One of the issues that I find myself and others discussing in retirement and as we age, is a loss of patience.

It seems contrary that one should be impatient when schedules and demands are not supposed to be a concern, but a number of people have told me that their patience markedly decreased after they retired. Little things seem to lead to quick outbursts. Long lines or inefficient people create rolling eyes, toe tapping and exasperated expressions. Road rage can become all too common if someone is ignoring a green signal, going 35 in a 45 zone, using the “fast” lane, to say nothing of someone In front of you texting while you wait for the light to turn green. At this point in life, your blood pressure doesn’t need these episodes, so what is the cause and what can you do to avoid them?
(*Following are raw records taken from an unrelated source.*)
(** No adapter lets a fault escape: every [run] returns an envelope. *)
Lemma adapters_never_throw :
  (forall frontend api now nets,
      total (UptimeRetry.runUptimeCheck frontend api now nets))
  /\ (forall frontend api now nets,
         total (UptimeOnce.runUptimeCheck frontend api now nets))
  /\ (forall now nowMs db, total (Supabase.runSupabaseCheck now nowMs db))
  /\ (forall org project now yesterday withSearchParams net,
         total (Sentry.runSentryCheck org project now yesterday withSearchParams net))
  /\ (forall now net, total (RailwayCatching.runRailwayCheck now net))
  /\ (forall now net, total (RailwayPropagating.runRailwayCheck now net))
  /\ (forall host user pass now, total (Email.runEmailCheck host user pass now))
  /\ (forall now, total (GitHub.runGitHubCheck now)).
Proof.
  repeat split; intros; intros w.
  - destruct (runUptimeCheck_retry_returns frontend api now nets w)
      as [d0 [w0 [d1 [w1 [_ [_ H]]]]]]. eauto.
  - destruct (runUptimeCheck_once_returns frontend api now nets w)
      as [d0 [d1 [w' H]]]. eauto.
  - destruct (runSupabaseCheck_cases now nowMs db w) as [e [H _]]. eauto.
  - destruct (runSentryCheck_answer org project now yesterday withSearchParams net w)
      as [e [H _]]. eauto.
  - destruct (runRailwayCheck_catching_returns now net w) as [d [w' H]]. eauto.
  - destruct (runRailwayCheck_propagating_cases now net w) as [e [w' [H _]]]. eauto.
  - destruct (runEmailCheck_returns host user pass now w) as [m [H _]]. eauto.
  - unfold GitHub.runGitHubCheck, ret. eauto.
Qed.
The causes may be due to a number of situations. Maybe you REALLY DO need to be someplace at a certain time and this individual doing 35 in a 45 is causing you angst. Or maybe you left late and now the same situation has you steaming. This sort of aggravation is never good, but now that you are older, it may affect your health. However, you may also find yourself getting aggravated because things are not going as expected or you find yourself powerless to correct situations you believe you should. You want to help, you want to be more involved in family matters, for example, since you feel you can help. But you know there is a line, and once you cross it, you may find out you should have just minded your own business. These situations can be extremely aggravating and wear on your patience and your overall attitude.
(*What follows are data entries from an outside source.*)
(** * Post-editor bot for the channel @mnogomorya: drafts, albums, timers

    A shallow embedding of [app.py] and the properties of its draft
    aggregation, payload resolution, time parsing and scheduler.

    Conventions.
    - A Python [str] is a [string]; the empty string is the only falsy one.
    - A media entry is the pair [(kind, file_id)] of the source; kinds are the
      strings the handlers pass ("photo", "video", "document", ...).
    - The pure part of the program (aggregation, album building, time
      parsing) is embedded as functions on values; the handlers are embedded
      over an explicit store of Python objects, so that two names for one
      object stay two names for one object.
    - An exception is a result ([Raise]); a publication to the channel may
      fail, and whether it does is an input of the handler that makes it. *)

From Stdlib Require Import ZArith List String Ascii Bool Lia.
From stdpp Require Import gmap strings list fin_maps.

Local Open Scope string_scope.
Local Open Scope Z_scope.
Local Open Scope list_scope.

(** ** Part I: definitions *)

(** *** Models ([Draft]) *)

(** [(kind, file_id)], as in the annotation [List[Tuple[str, str]]]. *)
Abbreviation entry := (string * string)%type (only parsing).

Record Draft := mkDraft { text : string; media : list entry }.

(** [bool(s)] for a Python string. *)
Definition truthy (s : string) : bool := negb (s =? "")%string.

(** [Draft.is_empty]: [not self.text and not self.media]. *)
Definition is_empty (d : Draft) : bool :=
  negb (truthy (text d)) && match media d with [] => true | _ => false end.

(** [Draft()]. *)
Definition Draft_new : Draft := mkDraft "" [].

(** *** Media aggregation ([add_media_to_draft]) *)

(** [k in ("photo", "video")]. *)
Definition is_pv (k : string) : bool := (k =? "photo")%string || (k =? "video")%string.

Definition entry_is_pv (e : entry) : bool := is_pv (fst e).

(** The slice [l[-n:]] for [n > 0]: the last [n] elements, or all of [l]. *)
Definition slice_last {A} (n : nat) (l : list A) : list A :=
  drop (length l - n)%nat l.

(** One iteration of the loop [for k, fid in reversed(draft.media)], on the
    pair [(seen, new_media)]. *)
Definition collapse_step (acc : gset string * list entry) (e : entry)
  : gset string * list entry :=
  let '(seen, new_media) := acc in
  let '(k, fid) := e in
  if is_pv k then (seen, new_media ++ [(k, fid)])
  else if decide (k ∈ seen) then (seen, new_media)
  else ({[k]} ∪ seen, new_media ++ [(k, fid)]).

(** What the function rebinds [draft.media] to, from the list it has just
    appended to: the slice [[-10:]] in the photo/video branch, the reversed
    [new_media] of the loop in the other. *)
Definition retained (kind : string) (appended : list entry) : list entry :=
  if is_pv kind then
    slice_last 10 appended
  else
    let '(_, new_media) := fold_left collapse_step (rev appended) (∅, []) in
    rev new_media.

(** The new value of [draft.media] after [add_media_to_draft]. *)
Definition add_media (m : list entry) (kind file_id : string) : list entry :=
  retained kind (m ++ [(kind, file_id)]).

Definition add_media_to_draft (d : Draft) (kind file_id : string) : Draft :=
  mkDraft (text d) (add_media (media d) kind file_id).

(** A run of [add_media_to_draft] calls, oldest first, from a given draft. *)
Definition add_all (d : Draft) (es : list entry) : Draft :=
  fold_left (fun d e => add_media_to_draft d (fst e) (snd e)) es d.

(** The photo/video entries of a media list, in order. *)
Definition pv_entries (m : list entry) : list entry := List.filter entry_is_pv m.

(** The entries of one kind. *)
Definition of_kind (k : string) (m : list entry) : list entry :=
  List.filter (fun e => (fst e =? k)%string) m.

(** The data-model invariant on the single-slot kinds: no kind other than
    photo and video occurs twice. *)
Definition single_kinds (m : list entry) : list string :=
  map fst (List.filter (fun e => negb (entry_is_pv e)) m).

Definition singles_unique (m : list entry) : Prop := NoDup (single_kinds m).

(** *** Payload resolution ([draft_to_media_group], [publish_to_channel]) *)

Inductive ParseMode := HTML.

Inductive InputMedia :=
| InputMediaPhoto (file : string) (caption : option string) (parse_mode : option ParseMode)
| InputMediaVideo (file : string) (caption : option string) (parse_mode : option ParseMode).

(** Truth value of [caption], a string or [None]. *)
Definition caption_truthy (c : option string) : bool :=
  match c with Some s => truthy s | None => false end.

Definition media_item (idx : nat) (txt : string) (e : entry) : InputMedia :=
  let '(k, fid) := e in
  let caption := if (idx =? 0)%nat then Some txt else None in
  let pm := if caption_truthy caption then Some HTML else None in
  if (k =? "photo")%string then InputMediaPhoto fid caption pm
  else InputMediaVideo fid caption pm.

Definition draft_to_media_group (d : Draft) : option (list InputMedia) :=
  let pv := List.filter (fun '(k, _) => is_pv k) (media d) in
  if (length pv <? 2)%nat then None
  else Some (imap (fun idx e => media_item idx (text d) e) pv).

(** Where a Bot API call is addressed. *)
Inductive chat_id :=
| Channel (name : string)
| User (uid : Z).

Definition TARGET_CHAT : chat_id := Channel "@mnogomorya".
Definition ADMIN_USER_ID : Z := 211779388.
Loss of patience is another trial of aging and learning, or relearning it, and as a result, developing a sense of calm, is a key attribute of a good life and also a content retirement. There are issues you can impact and you should, but you should also learn when to close your eyes, take a few deep breaths, and calm it. It will help you both physically and mentally, and since more trials will be forthcoming, developing a patient attitude and sense of calmness will not only benefit you, but also those around you. When you feel aggravated, close your eyes, take a few deep breaths and think calm. It works.

Happy retirement!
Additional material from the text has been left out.